Researchers, however, are unable to come up with a scenario if how ancient wildfires would have produced such tremendous gradients of heat.  

"We instead argue that the conditions are consistent with early humans harvesting Genyornis eggs, cooking them over fires, and then randomly discarding the eggshell fragments in and around their cooking fires," Miller continued.

Providing support to their theory is nearly identical fire-toasted emu eggshell fragments dating to the same period found at other Australian sites.

 Emus, also a flightless bird, can still be found in Australia today. However, they are much smaller than Genyornis was; they weigh only about 100 pounds.

In addition to emus and humans, Genyornis roamed the Australian outback with many other now-extinct megafauna. This included a 1,000-pound kangaroo, a two-ton wombat, a 25-foot-long-lizard, a 300-pound marsupial lion and a Volkswagen-sized tortoise.

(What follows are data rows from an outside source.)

(** The set read so far, and whether nothing was wrong with it. *)
Definition approvers : Type := ApproverSet * bool.

Definition set_source (a : ApproverSet) (src : string * list Operand) : ApproverSet := mkApproverSet (as_Members a) (as_Claim a) (Some src).
Definition source_of (a : ApproverSet) : string * list Operand := default ("", []) (as_Source a).

(** Arguments that can be read are kept even when another one cannot. *)
Fixpoint approver_args (ptr : string) (i : nat) (items : list ynode) : W (list Operand * bool) :=
  match items with
  | [] => wret ([], true)
  | item :: items =>
      let+ o := operand item (jptr [Seg ptr; Seg "args"; Idx i]) in
      let+ r := approver_args ptr (S i) items in
      wret (if is_nil_operand o then (r.1, false) else (o :: r.1, r.2))
  end.

Definition approver_entry (ptr : string) (s : approvers) (k v : ynode) : W approvers :=
  let '(a, ok) := s in
  let key := Value k in
  if bool_decide (key = "members") then
    let+ l := stringSequence v (jptr [Seg ptr; Seg "members"]) in wret (mkApproverSet l (as_Claim a) (as_Source a), ok)
  else if bool_decide (key = "claim") then
    let+ c := scalarString v (jptr [Seg ptr; Seg "claim"]) in wret (mkApproverSet (as_Members a) c (as_Source a), ok)
  else if bool_decide (key = "source") then
    let+ n := scalarString v (jptr [Seg ptr; Seg "source"]) in wret (set_source a (n, (source_of a).2), ok)
  else if bool_decide (key = "args") then
    if negb (is_kind SequenceNode v) then
      report (set_source a (source_of a), false) (jptr [Seg ptr; Seg "args"]) CodeInvalidValue
    else
      let+ r := approver_args ptr 0 (Content v) in
      wret (set_source a ((source_of a).1, (source_of a).2 ++ r.1), ok && r.2)
  else report (a, false) (jptr [Seg ptr; Seg key]) CodeUnknownKey.

Fixpoint approver_entries (ptr : string) (es : list (ynode * ynode)) (s : approvers) : W approvers :=
  match es with
  | [] => wret s
  | (k, v) :: es => let+ s1 := approver_entry ptr s k v in approver_entries ptr es s1
  end.

Definition approverSet (node : ynode) (ptr : string) : W (option ApproverSet) :=
  if negb (is_kind MappingNode node) then report None ptr CodeInvalidValue
  else
    let+ s := approver_entries ptr (entries (Content node)) (mkApproverSet [] "" None, true) in
    wret (if s.2 then Some s.1 else None).

Definition no_approvers : ApproverSet := mkApproverSet [] "" None.

Definition quorum_handlers (ptr : string) : list (string * handler Quorum) :=
  [("type", skip);
   ("threshold", λ c n, let+ v := scalarInt n (jptr [Seg ptr; Seg "threshold"]) in wret (mkQuorum v (q_Approvers c)));
   ("approvers", λ c n,
      let+ set := approverSet n (jptr [Seg ptr; Seg "approvers"]) in
      wret (match set with Some a => mkQuorum (q_Threshold c) a | None => c end))].

Definition mfa_handlers (ptr : string) : list (string * handler MFA) :=
  [("type", skip);
   text_into ptr "mode" (λ c v, mkMFA (spelled v) (mfa_ACRValues c));
   ("acr_values", λ c n, let+ l := stringSequence n (jptr [Seg ptr; Seg "acr_values"]) in wret (mkMFA (mfa_Mode c) l))].

Definition delay_handlers (ptr : string) : list (string * handler Delay) :=
  [("type", skip);
   ("duration", λ c n, let+ v := scalarDuration n (jptr [Seg ptr; Seg "duration"]) in wret (mkDelay v (d_CancellableBy c)));
   ("cancellable_by", λ c n,
      let+ set := approverSet n (jptr [Seg ptr; Seg "cancellable_by"]) in wret (mkDelay (d_Duration c) set))].

Definition external_handlers (ptr : string) : list (string * handler External) :=
  [("type", skip); text_into ptr "target" (λ _ v, mkExternal v)].

Definition read_as {S} (mk : S → Challenge) (node : ynode) (ptr : string) (hs : list (string * handler S)) (zero : S) : W (option Challenge) :=
  let+ c := walk node ptr hs zero in wret (Some (mk c)).

Definition challenge (node : ynode) (ptr : string) : W (option Challenge) :=
  if negb (is_kind MappingNode node) then report None ptr CodeInvalidValue
  else
    match spelled (match present (entries (Content node)) "type" with Some n => Value n | None => "" end) with
    | ChallengeQuorum => read_as CQuorum node ptr (quorum_handlers ptr) (mkQuorum 0 no_approvers)
    | ChallengeMFA => read_as CMFA node ptr (mfa_handlers ptr) (mkMFA DefaultMFAMode [])
    | ChallengeDelay => read_as CDelay node ptr (delay_handlers ptr) (mkDelay 0%Z None)
    | ChallengeExternal => read_as CExternal node ptr (external_handlers ptr) (mkExternal "")
    | ChallengeOther _ => report None (jptr [Seg ptr; Seg "type"]) CodeUnknownChallenge
    end.

(** A challenge that cannot be read is left out. *)
Definition challenges (node : ynode) (ptr : string) : W (list Challenge) :=
  if is_kind SequenceNode node then
    let+ l := items_from (λ item i, challenge item (jptr [Seg ptr; Idx i])) 0 (Content node) in wret (omap id l)
  else report [] ptr CodeInvalidValue.

(** ** The schema document *)

Fixpoint attributes_from (ptr : string) (es : list (ynode * ynode)) : W (list Attribute) :=
  match es with
  | [] => wret []
  | (k, v) :: es =>
      let+ t := scalarString v (jptr [Seg ptr; Seg (Value k)]) in
      let+ l := attributes_from ptr es in wret (mkAttribute (Value k) t :: l)
  end.

Definition attributes (node : ynode) (ptr : string) : W (list Attribute) :=
  if is_kind MappingNode node then attributes_from ptr (entries (Content node)) else report [] ptr CodeInvalidValue.

Definition entity_handlers (ptr : string) : list (string * handler EntityType) :=
  [text_into ptr "name" (λ e v, mkEntityType v (ent_Attributes e));
   ("attributes", λ e n, let+ l := attributes n (jptr [Seg ptr; Seg "attributes"]) in wret (mkEntityType (ent_Name e) l))].

(** A pointer counts from the declarations read before. *)
Definition entities (before : list EntityType) (node : ynode) : W (list EntityType) :=
  if is_kind SequenceNode node then
    let+ l := items_from (λ item i,
      let ptr := jptr [Seg "schema"; Seg "entities"; Idx i] in walk item ptr (entity_handlers ptr) (mkEntityType "" []))
      (length before) (Content node) in
    wret (before ++ l)
  else report before "/schema/entities" CodeInvalidValue.

Definition action_handlers (ptr : string) : list (string * handler Action) :=
  [text_into ptr "name" (λ a v, mkAction v (act_Description a));
   text_into ptr "description" (λ a v, mkAction (act_Name a) v)].

Definition actions (before : list Action) (node : ynode) : W (list Action) :=
  if is_kind SequenceNode node then
    let+ l := items_from (λ item i,
      let ptr := jptr [Seg "schema"; Seg "actions"; Idx i] in
      if is_kind ScalarNode item then wret (mkAction (Value item) "") else walk item ptr (action_handlers ptr) (mkAction "" ""))
      (length before) (Content node) in
    wret (before ++ l)
  else report before "/schema/actions" CodeInvalidValue.

(** A parameter that is not a mapping of one entry is reported and left out. *)
Definition param (ptr : string) (item : ynode) (i : nat) : W (option Param) :=
  match Content item with
  | [k; v] =>
      if is_kind MappingNode item then
        let+ t := scalarString v (jptr [Seg ptr; Idx i]) in wret (Some (mkParam (Value k) t))
      else report None (jptr [Seg ptr; Idx i]) CodeInvalidValue
  | _ => report None (jptr [Seg ptr; Idx i]) CodeInvalidValue
  end.

Definition params (node : ynode) (ptr : string) : W (list Param) :=
  if is_kind SequenceNode node then
    let+ l := items_from (param ptr) 0 (Content node) in wret (omap id l)
  else report [] ptr CodeInvalidValue.

Definition source_handlers (ptr : string) : list (string * handler SourceDecl) :=
  [text_into ptr "name" (λ s v, mkSourceDecl v (src_Kind s) (src_Params s) (src_Returns s) (src_OnError s));
   text_into ptr "kind" (λ s v, mkSourceDecl (src_Name s) (spelled v) (src_Params s) (src_Returns s) (src_OnError s));
   text_into ptr "returns" (λ s v, mkSourceDecl (src_Name s) (src_Kind s) (src_Params s) v (src_OnError s));
   text_into ptr "on_error" (λ s v, mkSourceDecl (src_Name s) (src_Kind s) (src_Params s) (src_Returns s) (spelled v));
   ("params", λ s n,
      let+ l := params n (jptr [Seg ptr; Seg "params"]) in
      wret (mkSourceDecl (src_Name s) (src_Kind s) l (src_Returns s) (src_OnError s)))].

Definition no_source : SourceDecl := mkSourceDecl "" (SourceKindOther "") [] "" DefaultOnError.

Definition sources (before : list SourceDecl) (node : ynode) : W (list SourceDecl) :=
  if is_kind SequenceNode node then
    let+ l := items_from (λ item i,
      let ptr := jptr [Seg "schema"; Seg "sources"; Idx i] in walk item ptr (source_handlers ptr) no_source)
      (length before) (Content node) in
    wret (before ++ l)
  else report before "/schema/sources" CodeInvalidValue.

Definition schema_handlers : list (string * handler Schema) :=
  [("apiVersion", skip); ("kind", skip);
   ("entities", λ s n, let+ l := entities (sch_Entities s) n in wret (mkSchema l (sch_Actions s) (sch_Sources s)));
   ("actions", λ s n, let+ l := actions (sch_Actions s) n in wret (mkSchema (sch_Entities s) l (sch_Sources s)));
   ("sources", λ s n, let+ l := sources (sch_Sources s) n in wret (mkSchema (sch_Entities s) (sch_Actions s) l))].

Definition schemaDocument (set : PolicySet) (root : ynode) : W PolicySet :=
  let+ s := walk root "/schema" schema_handlers (set_Schema set) in wret (mkSet s (set_Policies set)).

(** ** The policy document *)

Definition policy_handlers (ptr : string) : list (string * handler Policy) :=
  [("apiVersion", skip); ("kind", skip);
   text_into ptr "id" (λ p v, mkPolicy v (p_Description p) (p_Subject p) (p_Resource p) (p_Context p) (p_Actions p) (p_Condition p) (p_Challenges p));
   text_into ptr "description" (λ p v, mkPolicy (p_ID p) v (p_Subject p) (p_Resource p) (p_Context p) (p_Actions p) (p_Condition p) (p_Challenges p));
   text_into ptr "subject" (λ p v, mkPolicy (p_ID p) (p_Description p) v (p_Resource p) (p_Context p) (p_Actions p) (p_Condition p) (p_Challenges p));
   text_into ptr "resource" (λ p v, mkPolicy (p_ID p) (p_Description p) (p_Subject p) v (p_Context p) (p_Actions p) (p_Condition p) (p_Challenges p));
   text_into ptr "context" (λ p v, mkPolicy (p_ID p) (p_Description p) (p_Subject p) (p_Resource p) v (p_Actions p) (p_Condition p) (p_Challenges p));
   ("actions", λ p n,
      let+ l := stringSequence n (jptr [Seg ptr; Seg "actions"]) in
      wret (mkPolicy (p_ID p) (p_Description p) (p_Subject p) (p_Resource p) (p_Context p) l (p_Condition p) (p_Challenges p)));
   ("condition", λ p n,
      let+ c := condition n (jptr [Seg ptr; Seg "condition"]) in
      wret (mkPolicy (p_ID p) (p_Description p) (p_Subject p) (p_Resource p) (p_Context p) (p_Actions p) c (p_Challenges p)));
   ("challenges", λ p n,
      let+ l := challenges n (jptr [Seg ptr; Seg "challenges"]) in
      wret (mkPolicy (p_ID p) (p_Description p) (p_Subject p) (p_Resource p) (p_Context p) (p_Actions p) (p_Condition p) l))].

Definition empty_policy : Policy := mkPolicy "" "" "" "" "" [] NodeNil [].

Definition policyDocument (set : PolicySet) (root : ynode) : W PolicySet :=
  let ptr := jptr [Seg "policies"; Idx (length (set_Policies set))] in
  let+ p := walk root ptr (policy_handlers ptr) empty_policy in wret (mkSet (set_Schema set) (set_Policies set ++ [p])).

(** ** Streams *)

Definition document (set : PolicySet) (root : ynode) : W PolicySet :=
  if negb (is_kind MappingNode root) then report set "" CodeInvalidDocument
  else
    let field key := match present (entries (Content root)) key with Some n => Value n | None => "" end in
    if bool_decide (field "apiVersion" ≠ APIVersion) then report set "" CodeUnknownAPIVersion
    else if bool_decide (field "kind" = KindSchema) then schemaDocument set root
    else if bool_decide (field "kind" = KindPolicy) then policyDocument set root
    else report set "" CodeUnknownKind.

Fixpoint stream (docs : list ynode) (bad : bool) (set : PolicySet) : W PolicySet :=
  match docs with
  | [] => if bad then report set "" CodeInvalidYAML else wret set
  | doc :: docs =>
      match Content doc with
      | [] => stream docs bad set
      | root :: _ => let+ set1 := document set root in stream docs bad set1
      end
  end.

Definition readCapped (data : string) (maxBytes : Z) : option string :=
  if (maxBytes <=? 0)%Z then Some data
  else if (maxBytes <? Z.of_nat (String.length data))%Z then None else Some data.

However, all of these large animals were no match for humans - nearly 85 percent of Australia's mammals, birds and reptiles weighing over 100 pounds went extinct shortly after the arrival of the first humans.

It is believed that Australia's first inhabitants traveled to the northern coast of the continent on rafts launched from Indonesian islands several hundred miles away.

"We will never know the exact time window humans arrived on the continent," Miller said. "But there is reliable evidence they were widely dispersed across the continent before 47,000 years ago."

This find, recently published in the journal Nature Communications, is truly a remarkable one for Australia, as fossil evidence is easily destroyed by the chemistry of the continent's soils.

"In the Americas, early human predation on the giant animals in clear - stone spear heads are found embedded in mammoth bones, for example," Miller concluded in the release. "The lack of clear evidence regarding human predation on the Australia megafauna had, until now, been used to suggest no human-megafauna interactions occurred, despite evidence that most of the giant animals still roamed Australia when humans colonized the continent."